ATI LPN
Maternal Newborn ATI Proctored Exam 2023
1. A parent is receiving discharge teaching from a nurse regarding caring for their newborn after a circumcision. Which instruction should the nurse include?
- A. Apply slight pressure with a sterile gauze pad for mild bleeding.
- B. Inspect the circumcision site every 6 to 8 hours.
- C. Avoid using baby wipes containing alcohol to cleanse the penis with each diaper change.
- D. Clean the circumcision site daily using a warm, wet washcloth.
Correct answer: A
Rationale: The correct answer is to apply slight pressure with a sterile gauze pad for mild bleeding. This helps to stop bleeding. If the bleeding persists, the parent should contact the healthcare provider for further guidance. While inspecting the circumcision site is important, checking every 6 to 8 hours might be too frequent and could disrupt healing. Using baby wipes containing alcohol can irritate the sensitive skin, so it is advised to avoid them. Cleaning the circumcision site daily is crucial, but excessive cleaning by removing yellow exudate daily is not necessary unless advised by the healthcare provider.
2. A client with pregestational type 1 diabetes mellitus is being taught by a nurse about management during pregnancy. Which of the following statements by the client indicates an understanding of the teaching?
- A. I should aim to maintain my fasting blood glucose between 100 and 120.
- B. I should engage in moderate exercise for 30 minutes if my blood glucose is 250 or higher.
- C. I will continue taking my insulin if I experience nausea and vomiting.
- D. I will avoid exercise if my blood glucose exceeds 250.
Correct answer: C
Rationale: The correct answer is C. It is essential for a client with pregestational type 1 diabetes mellitus to continue taking insulin as prescribed even if they experience nausea and vomiting. This is crucial to prevent fluctuations in blood glucose levels that could lead to serious complications. Choice A is incorrect because the fasting blood glucose target for pregnant women with diabetes is usually lower. Choice B is incorrect as engaging in exercise when blood glucose is high is not recommended. Choice D is incorrect as avoiding exercise is not the appropriate approach when blood glucose levels are elevated.
3. A healthcare provider is instructing a client who is taking an oral contraceptive about manifestations to report. Which of the following manifestations should the healthcare provider include?
- A. Reduced menstrual flow
- B. Breast tenderness
- C. Shortness of breath
- D. Increased appetite
Correct answer: C
Rationale: Shortness of breath is a symptom that can indicate a serious side effect of oral contraceptives, such as a potential blood clot in the lungs. This condition requires immediate medical attention to prevent complications. Choices A, B, and D are not typically associated with serious side effects of oral contraceptives and are considered normal or common side effects that do not require urgent medical attention.
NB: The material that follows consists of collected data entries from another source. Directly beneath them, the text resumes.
(** The raw error of a mode of a fully available sample, when the sum
    of its squared errors is in range. *)
Lemma raw_error32_available (gt pred avails : Tensor) (B M T C b m : nat) :
  shape gt = [B; T; C] -> shape pred = [B; M; T; C] ->
  finite_on gt -> finite_on pred ->
  (b < B)%nat -> (m < M)%nat ->
  (forall t, (t < T)%nat -> item avails [b; t] = Fin 1) ->
  Rsum T (fun t => Rsum C (fun c =>
    Rsqr (to_R (item gt [b; t; c]) - to_R (item pred [b; m; t; c]))))
  <= max_float32 ->
  Binary32.raw_error gt pred avails T C b m =
  Fin (Rsum T (fun t => Rsum C (fun c =>
    Rsqr (to_R (item gt [b; t; c]) - to_R (item pred [b; m; t; c]))))).
Proof.
  intros Hg Hp Fg Fp Hb Hm Hav Hle.
  set (sq t c := Rsqr (to_R (item gt [b; t; c]) - to_R (item pred [b; m; t; c]))) in *.
  assert (Hrow : forall t, (t < T)%nat -> Rsum C (sq t) <= max_float32).
  { intros t Ht. eapply Rle_trans; [|exact Hle].
    apply (Rsum_ge_term T (fun t => Rsum C (sq t)) t); [|exact Ht].
    intros j _. apply Rsum_nonneg. intros c _. apply Rle_0_sqr. }
  unfold Binary32.raw_error, Rounded.raw_error.
  apply sum32_Rsum; [| |exact Hle].
  - intros t Ht. unfold Rounded.step_error.
    apply sum32_Rsum; [| |now apply Hrow].
    + intros c Hc.
      destruct (finite_at3 gt B T C b t c Fg Hg Hb Ht Hc) as [g Eg].
      destruct (finite_at4 pred B M T C b m t c Fp Hp Hb Hm Ht Hc) as [p Ep].
      assert (Hsq : Rsqr (g - p) <= max_float32).
      { eapply Rle_trans; [|apply (Hrow t Ht)].
        replace (Rsqr (g - p)) with (sq t c)
          by (unfold sq; now rewrite Eg, Ep).
        apply (Rsum_ge_term C (sq t) c); [|exact Hc].
        intros j _. apply Rle_0_sqr. }
      unfold sq. rewrite Eg, Ep, Hav by assumption. simpl.
      now apply sq_term32.
    + intros c _. apply Rle_0_sqr.
  - intros t _. apply Rsum_nonneg. intros c _. apply Rle_0_sqr.
Qed.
4. A client is in the first trimester of pregnancy and lacks immunity to rubella. When should the client receive rubella immunization?
- A. Shortly after giving birth
- B. In the third trimester
- C. Immediately
- D. During the next attempt to get pregnant
Correct answer: A
Rationale: Rubella immunization is recommended shortly after giving birth for a pregnant individual who lacks immunity. This timing ensures the client is protected from rubella in future pregnancies. Administering the vaccine postpartum allows the body to develop immunity without posing any risk to the developing fetus during pregnancy. Option B is incorrect because administering the rubella vaccine in the third trimester can potentially expose the developing fetus to the live virus, which is not recommended. Option C is incorrect as there is a preferred timing for rubella immunization in this scenario. Option D is incorrect as waiting until the next attempt to get pregnant does not protect the current pregnancy from rubella exposure.
5. A client who is 2 days postpartum has a saturated perineal pad with bright red lochia containing small clots. What should the nurse document in the client's medical record?
- A. Moderate lochia rubra
- B. Excessive lochia serosa
- C. Light lochia rubra
- D. Scant lochia serosa
Correct answer: A
Rationale: The correct answer is 'Moderate lochia rubra.' On the second day postpartum, it is normal for lochia to be bright red and contain small clots, indicating moderate lochia rubra. This amount of bleeding is expected as the uterus continues to shed its lining after childbirth. Excessive lochia serosa, light lochia rubra, and scant lochia serosa do not accurately reflect the described scenario. Excessive lochia serosa is more characteristic of a later postpartum period, while light and scant lochia serosa are not consistent with the bright red color and small clots observed in this case.